The flowers are hermaphrodite (have both male and female organs) and are pollinated by Bees.Suitable for: light (sandy), medium (loamy) and heavy (clay) soils. Suitable pH: acid, neutral and basic (alkaline) soils. It can grow in semi-shade (light woodland) or no shade. It prefers dry or moist soil and can tolerate drought

Cultivation:
An easily grown plant, succeeding in ordinary garden soil, especially if it is rich in organic matter. It also succeeds in dry soils and, once established, is drought tolerant. It prefers semi-shade but succeeds in full sun if the soil is moist. Plants are hardy to about -20°c. A short-lived perennial or biennial. Members of this genus are rarely if ever troubled by browsing deer and rabbits.

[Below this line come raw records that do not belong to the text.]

(** Wake-ups after such a step: a broadcast follows it, or it keeps the turn
    and takes no broadcast away, and [t] does not go to sleep in its turn. *)
Lemma wake_ok_pending y t s' own' p' m : wakes p' = true -> wake_ok (mk_system s' own' (<[t := p']> (pcs y)) m).
Proof. intros Hw u i _ _. right. exists t, p'. split; [apply lookup_insert_eq|exact Hw]. Qed.

Lemma wake_ok_same y t p s' own' p' :
  wake_ok y -> pcs y !! t = Some p -> running_thread s' = running_thread (scheduler y) ->
  wakes p = false -> (forall i, p' = Sleeping i -> running_thread s' <> i) ->
  wake_ok (mk_system s' own' (<[t := p']> (pcs y)) (main y)).
Proof.
  intros Hy Ht Hr Hw Hs u i Hu Hi. cbn in Hu, Hi. destruct (decide (u = t)) as [->|Hne].
  - rewrite lookup_insert_eq in Hu. injection Hu as Hu. now destruct (Hs i Hu).
  - rewrite lookup_insert_ne in Hu by congruence. rewrite Hr in Hi.
    destruct (Hy u i Hu Hi) as [Hm|(v & q & Hv & Hq)]; [now left|]. right. exists v, q. split; [|exact Hq]. cbn.
    rewrite lookup_insert_ne; [exact Hv|]. intros <-. congruence.
Qed.

Lemma registered_num s i t : sched_ok s -> registered s !! i = Some t -> Z.of_nat i < num_threads s.
Proof. intros OK H. apply lookup_lt_Some in H. unfold registered in H. rewrite length_take in H. lia. Qed.

(** The turn passes on while no other thread is between its two calls and no
    thread holds the lock. *)
Lemma pc_ok_turn s t q i rs :
  pc_ok s None t q -> (running_thread s <> NO_THREAD -> i <> NO_THREAD) ->
  (enabled s = true -> in_access q = false) -> pc_ok (with_turn s i rs) None t q.
Proof.
  intros [H1 H2 H3 H4 H5] Hi Hacc. split; [exact H1|exact H2| | |].
  - intros j Hj. destruct (H3 j Hj) as (? & ? & Hn). split; [assumption|]. split; [assumption|]. exact (Hi Hn).
  - intros j ->. destruct H1 as [H1 _]. now specialize (H1 eq_refl).
  - intros He Ha. rewrite (Hacc He) in Ha. discriminate.
Qed.

(** A thread that holds no lock, has not finished and goes to a place with
    known obligations. *)
Lemma pc_ok_plain s own t p p' :
  pc_ok s own t p -> holds_lock p = false -> is_done p = is_done p' -> holds_lock p' = false ->
  (forall i, own_index p' = Some i -> 0 <= i /\ registered s !! Z.to_nat i = Some t /\ running_thread s <> NO_THREAD) ->
  (enabled s = true -> in_access p' = true -> has_turn s t) -> pc_ok s own t p'.
Proof.
  intros [H1 H2 H3 H4 H5] Hp Hd Hp' Hw Ha. split; [|now rewrite <- Hd|exact Hw| |exact Ha].
  - rewrite <- H1, Hp, Hp'. reflexivity.
  - intros i ->. discriminate.
Qed.

(** ** A thread that finishes *)

Definition with_finished (s : sched) (i : nat) : sched :=
  mk_sched (mt_debug_enabled s) (rand_state s) (running_thread s) (threads s) (num_threads s)
           (num_running_threads s - 1) (<[i := 1]> (finished s)).

Section finish.
Variables (s : sched) (t : Z) (i : nat).
Hypothesis OK : sched_ok s.
Hypothesis Turn : turn_ok s.
Hypothesis Reg : registered s !! i = Some t.
Hypothesis Unf : finished s !! i = Some 0.
Hypothesis Started : running_thread s <> NO_THREAD.

Lemma with_finished_ok : sched_ok (with_finished s i).
Proof.
  pose proof (registered_num _ _ _ OK Reg). destruct OK as [H1 H2 H3 H4 H5].
  constructor; cbn; [exact H1|now rewrite length_insert|exact H3|exact H4|].
  unfold done_flags. cbn. rewrite take_insert_lt by lia. change (take _ (finished s)) with (done_flags s).
  rewrite unfinished_insert; [lia|]. unfold done_flags. rewrite lookup_take_lt by lia. exact Unf.
Qed.

Lemma num_running_pos : 0 < num_running_threads s.
Proof.
  rewrite (so_count _ OK). apply (unfinished_pos _ i). unfold done_flags.
  pose proof (registered_num _ _ _ OK Reg). rewrite lookup_take_lt by lia. exact Unf.
Qed.

Lemma thread_done_returns :
  exists k rs, thread_done_locked t s = Returns (with_turn (with_finished s i) k rs) /\
    turn_ok (with_turn (with_finished s i) k rs) /\ k <> NO_THREAD /\
    (running_thread s <> Z.of_nat i -> k = running_thread s).
Proof.
  pose proof (registered_num _ _ _ OK Reg) as Hb. pose proof num_running_pos as Hp. pose proof with_finished_ok as OK'.
  destruct Turn as [|[Hr Hrun]]; [contradiction|].
  assert (Hlen : 0 <= Z.of_nat i < Z.of_nat (length (finished s))).
  { rewrite (so_finished _ OK). pose proof (so_num _ OK). lia. }
  assert (E : thread_done_locked t s =
    if running_thread s =? Z.of_nat i then next_turn_locked (with_finished s i) else Returns (with_finished s i)).
  { unfold thread_done_locked. rewrite (thread_index_at s i t OK Started Reg). cbn [mbind outcome_bind].
    rewrite (array_set_at _ _ 1 Hlen). cbn [mbind outcome_bind]. rewrite Nat2Z.id.
    change (mk_sched _ _ _ _ _ _ _) with (with_finished s i).
    rewrite (thread_index_at (with_finished s i) i t OK' Started Reg). reflexivity. }
  rewrite E. destruct (Z.eqb_spec (running_thread s) (Z.of_nat i)) as [Er|Hne].
  - destruct (next_turn_returns _ OK') as (k & rs & Ek & Hk & Hpos & Hzero).
    + intros Hz. right. cbn in *. split; [exact Hr|now left].
    + exists k, rs. split; [exact Ek|]. split; [exact Hk|]. split; [|congruence].
      cbn in Hpos, Hzero. unfold NO_THREAD. destruct (Z.eq_dec (num_running_threads s - 1) 0); [rewrite Hzero by assumption; lia|].
      destruct Hpos as [Hge _]; [lia|]. lia.
  - exists (running_thread s), (rand_state s). split; [reflexivity|]. split; [|split; [exact Started|reflexivity]].
    right. cbn. split; [exact Hr|]. right. rewrite list_lookup_insert_ne by lia. destruct Hrun; [lia|assumption].
Qed.

(** What the other threads know is still true. *)
Lemma finish_others u q k rs :
  u <> t -> pc_ok s (Some t) u q -> k <> NO_THREAD -> (running_thread s <> Z.of_nat i -> k = running_thread s) ->
  pc_ok (with_turn (with_finished s i) k rs) None u q.
Proof.
  intros Hne [H1 H2 H3 H4 H5] Hk Hrun.
  assert (Hfree : holds_lock q = false) by (destruct (holds_lock q); [destruct H1 as [H1 _]; specialize (H1 eq_refl); congruence|reflexivity]).
  split.
  - rewrite Hfree. split; discriminate.
  - intros j Hj. cbn. rewrite list_lookup_insert_ne; [now apply H2|]. intros ->. cbn in Hj. unfold registered in *. cbn in *. congruence.
  - intros j Hj. destruct (H3 j Hj) as (? & ? & ?). now split; [|split].
  - intros j ->. discriminate.
  - intros He Ha. destruct (H5 He Ha) as [Hge Hu].
    assert (running_thread s <> Z.of_nat i). { intros E. rewrite E, Nat2Z.id in Hu. congruence. }
    split; cbn; rewrite (Hrun ltac:(assumption)); [exact Hge|exact Hu].
Qed.

(** The thread itself is finished. *)
Lemma finish_self k rs : pc_ok (with_turn (with_finished s i) k rs) None t Announcing.
Proof.
  split; try discriminate; [split; discriminate|].
  intros j Hj. assert (j = i) as ->.
  { apply (NoDup_lookup _ _ _ _ (so_nodup _ OK) Hj Reg). }
  cbn. rewrite list_lookup_insert_eq; [split; [discriminate|congruence]|]. apply lookup_lt_Some in Unf. exact Unf.
Qed.

End finish.

(** ** Every step keeps the invariant and no step stops the program *)

(** A call that returned an index ran after the start. *)
Lemma index_started s t i : thread_index s t = Returns i -> running_thread s <> NO_THREAD.
Proof. unfold thread_index. intros H E. rewrite E in H. discriminate. Qed.

Lemma done_started s t s' : thread_done_locked t s = Returns s' -> running_thread s <> NO_THREAD.
Proof. unfold thread_done_locked, thread_index. intros H E. rewrite E in H. discriminate. Qed.
Definition collab_at (st : State) (documentId : uint256) (user : address) : bool :=
  default false (_collaborators st !! (documentId, user)).

Definition list_at (st : State) (documentId : uint256) : list address :=
  default [] (_collaboratorList st !! documentId).

(** The transaction context: [msg.sender], [block.timestamp] and
    [address(this)]. *)
Record Env := mkEnv {
  sender : address;
  timestamp : uint256;
  this : address
}.

Definition initial (a : acl) : State := mkState 0 ∅ ∅ ∅ [] a.

(** A call either reverts with an error, leaving the state as it was, or
    returns a value and the next state. *)
Definition tx (A : Type) : Type := Error + A * State.

(** ** The contract's functions *)

Definition createDocument (e : Env) (name : string) (encryptedSecret : N)
    (inputProof : string) (st : State) : tx uint256 :=
  if (String.length name =? 0)%nat then inl EmptyName
  else
    match fromExternal encryptedSecret inputProof (sender e) (fhe st) with
    | None => inl InputRejected
    | Some (secret, a1) =>
        if _documentCount st =? MAX_UINT256 then inl (Panic 17)
        else
          let documentId := _documentCount st + 1 in
          let doc := mkDocument name "" secret (sender e) (timestamp e) in
          let a2 := allow secret (sender e) a1 in
          let a3 := allow secret (this e) a2 in
          inr (documentId,
               mkState documentId
                       (<[documentId := doc]> (_documents st))
                       (<[(documentId, sender e) := true]> (_collaborators st))
                       (<[documentId := list_at st documentId ++ [sender e]]>
                          (_collaboratorList st))
                       (events st ++ [DocumentCreated documentId (sender e) name])
                       a3)
    end.
(** X25: apart from the form index, the statistics do not depend on the
    order of the records: on two sequences with the same records the
    both-teams-scored percentage, the goal averages, the head-to-head
    statistics, the both-teams-to-score probability, the expected goals
    and the predicted winner are the same; so sorting by date does not
    change them.  The scores are taken to be integers that add up to no
    more than 10^12: every number added is then an integer, as a float
    too, and the sums stay below 2^53 in whatever order, so that PHP's
    sums are the sums here. *)
Theorem statistics_order_independent (ms ms' : list MatchRecord)
    (team homeTeam awayTeam : string) :
  Permutation ms ms' ->
  (forall m, In m ms -> integer_scored m = true) ->
  sums_exact ms ->
  (sums_exact ms'
   /\ forall (m : MatchRecord) (v : value), In m ms' ->
        score_value m "home" = Some v \/ score_value m "away" = Some v ->
        exists z : Z,
          v = VInt z /\ floatval v = inject_Z z /\ Z.abs z <= 10 ^ 12)
  /\ calculateBothTeamsScoredPercentage ms = calculateBothTeamsScoredPercentage ms'
  /\ calculateAverageGoals ms = calculateAverageGoals ms'
  /\ calculateHeadToHeadStats ms = calculateHeadToHeadStats ms'
  /\ calculateBothTeamsToScoreProb ms = calculateBothTeamsToScoreProb ms'
  /\ calculateExpectedGoals team ms = calculateExpectedGoals team ms'
  /\ predictWinner homeTeam awayTeam ms = predictWinner homeTeam awayTeam ms'.
Proof.
  intros P Int Exact.
  assert (Pv : Permutation (filter has_valid_score ms)
                 (filter has_valid_score ms')) by now apply filter_perm.
  split; [|split; [|split; [|split; [|split; [|split]]]]].
  - unfold sums_exact in *. split; [now rewrite <- (goal_mass_perm _ _ P)|].
    intros m v I E.
    apply (Permutation_in _ (Permutation_sym P)) in I.
    pose proof (goal_mass_in m ms I) as B. specialize (Int m I).
    unfold integer_scored in Int. apply andb_true_iff in Int as [Ih Ia].
    unfold home_goals, away_goals, score_field in B.
    destruct E as [E|E]; rewrite E in *;
      destruct v as [z| | | |]; try discriminate;
      exists z; (split; [reflexivity|]); (split; [reflexivity|]);
      simpl in B; lia.
  - unfold calculateBothTeamsScoredPercentage.
    rewrite !both_positive_fold, (count_perm _ _ P),
      (count_perm _ _ (filter_perm both_positive _ _ P)).
    reflexivity.
  - unfold calculateAverageGoals.
    destruct ms as [|m ms0] eqn:E, ms' as [|m' ms0'] eqn:E'; try reflexivity.
    + apply Permutation_nil in P. discriminate.
    + apply Permutation_sym, Permutation_nil in P. discriminate.
    + rewrite <- E, <- E' in *. rewrite !average_goals_fold.
      assert (T : forall f, total f ms = total f ms').
      { intros f. clear -P. induction P; simpl; lia. }
      now rewrite (count_perm _ _ P), !(T home_goals), !(T away_goals).
  - rewrite !calculateHeadToHeadStats_valid. cbv zeta.
    now rewrite (count_perm _ _ Pv), (tally_perm _ _ Pv).
  - unfold calculateBothTeamsToScoreProb.
    rewrite (count_perm _ _ (filter_perm both_scored _ _ Pv)).
    pose proof (count_perm _ _ Pv) as Cv. pose proof (perm_empty _ _ Pv) as Ev.
    destruct (filter has_valid_score ms), (filter has_valid_score ms');
      try discriminate Ev; [reflexivity|].
    now rewrite Cv.
  - unfold calculateExpectedGoals. destruct (empty team); [reflexivity|].
    assert (Pt : Permutation
                   (filter has_valid_score (filter (involves team) ms))
                   (filter has_valid_score (filter (involves team) ms')))
      by now apply filter_perm, filter_perm.
    pose proof (count_perm _ _ Pt) as Ct. pose proof (perm_empty _ _ Pt) as Et.
    assert (S : forall acc,
      fold_left (fun (sum : Q) (m : MatchRecord) =>
                   let isHomeTeam :=
                     strcasecmp (match home_team m with
                                 | Some h => h | None => "" end) team =? 0 in
                   match score_value m "home", score_value m "away" with
                   | Some home, Some away =>
                       (sum + floatval (if isHomeTeam then home else away))%Q
                   | _, _ => sum
                   end) (filter has_valid_score (filter (involves team) ms)) acc
      = fold_left (fun (sum : Q) (m : MatchRecord) =>
                   let isHomeTeam :=
                     strcasecmp (match home_team m with
                                 | Some h => h | None => "" end) team =? 0 in
                   match score_value m "home", score_value m "away" with
                   | Some home, Some away =>
                       (sum + floatval (if isHomeTeam then home else away))%Q
                   | _, _ => sum
                   end) (filter has_valid_score (filter (involves team) ms')) acc).
    { apply fold_left_perm; [|exact Pt]. intros sum x y. cbv zeta.
      destruct (score_value x "home") as [hx|], (score_value x "away") as [ax|],
               (score_value y "home") as [hy|], (score_value y "away") as [ay|];
        try reflexivity.
      apply Qplus_swap. }
    destruct (filter has_valid_score (filter (involves team) ms)),
             (filter has_valid_score (filter (involves team) ms'));
      try discriminate Et; [reflexivity|].
    now rewrite S, Ct.
  - unfold predictWinner. rewrite (perm_empty _ _ P).
    destruct (empty homeTeam || empty awayTeam
              || match ms' with [] => true | _ => false end); [reflexivity|].
    assert (Ph : Permutation
                   (filter has_valid_score (h2hMatches homeTeam awayTeam ms))
                   (filter has_valid_score (h2hMatches homeTeam awayTeam ms')))
      by now apply filter_perm, filter_perm.
    pose proof (count_perm _ _ Ph) as Ch. pose proof (perm_empty _ _ Ph) as Eh.
    pose proof (tally_perm _ _ Ph) as Th.
    destruct (filter has_valid_score (h2hMatches homeTeam awayTeam ms)),
             (filter has_valid_score (h2hMatches homeTeam awayTeam ms'));
      try discriminate Eh; [reflexivity|].
    now rewrite Th, Ch.
Qed.

End OrderFacts.

(** ** Integers written and read back *)

Lemma ltrim_no_space (s : string) : no_space s = true -> ltrim s = s.
Proof.
  destruct s as [|c s]; simpl; [reflexivity|].
  intros E. apply andb_true_iff in E as [E _]. apply negb_true_iff in E.
  now rewrite E.
Qed.

Lemma rtrim_no_space (s : string) : no_space s = true -> rtrim s = s.
Proof.
  induction s as [|c s IH]; simpl; [reflexivity|].
  intros E. apply andb_true_iff in E as [E1 E2]. apply negb_true_iff in E1.
  rewrite (IH E2). destruct s; [now rewrite E1 | reflexivity].
Qed.

Lemma filter_trim_no_space (s : string) : no_space s = true -> filter_trim s = s.
Proof.
  intros E. unfold filter_trim. rewrite (ltrim_no_space s E).
  now apply rtrim_no_space.
Qed.

Lemma string_of_uint_no_space (d : Decimal.uint) :
  no_space (NilEmpty.string_of_uint d) = true.
Proof. induction d; simpl; auto. Qed.

Ltac digit_step c k IH :=
  simpl NilEmpty.string_of_uint; cbn [digits];
  change (digit c) with (Some k); cbv iota; cbn [Pos.of_uint_acc];
  match goal with
  | |- digits ?z _ = Some (Z.pos (Pos.of_uint_acc _ ?a)) =>
      replace z with (Z.pos a) by lia
  end;
  apply IH.

Lemma digits_of_uint_acc (d : Decimal.uint) (acc : positive) :
  digits (Z.pos acc) (NilEmpty.string_of_uint d)
  = Some (Z.pos (Pos.of_uint_acc d acc)).
Proof.
  revert acc. induction d; intros acc.
  - reflexivity.
  - digit_step "0"%char 0 IHd.
  - digit_step "1"%char 1 IHd.
  - digit_step "2"%char 2 IHd.
  - digit_step "3"%char 3 IHd.
  - digit_step "4"%char 4 IHd.
  - digit_step "5"%char 5 IHd.
  - digit_step "6"%char 6 IHd.
  - digit_step "7"%char 7 IHd.
  - digit_step "8"%char 8 IHd.
  - digit_step "9"%char 9 IHd.
Qed.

Special Features: Not North American native, All or parts of this plant are poisonous, Suitable for cut flowers, Attractive flowers or blooms.
Propagation:
Seed – surface sow early spring in a cold frame. The seed usually germinates in 2 – 4 weeks at 20°c. When they are large enough to handle, prick the seedlings out into individual pots and plant them out in the summer.

Medicinal Uses: The leaves are cardiac, stimulant and tonic. They are often used in the treatment of certain heart complaints.

Other Uses: The plant is used as Landscaping ( Border, Specimen.)

Known Hazards: All parts of the plant are poisonous.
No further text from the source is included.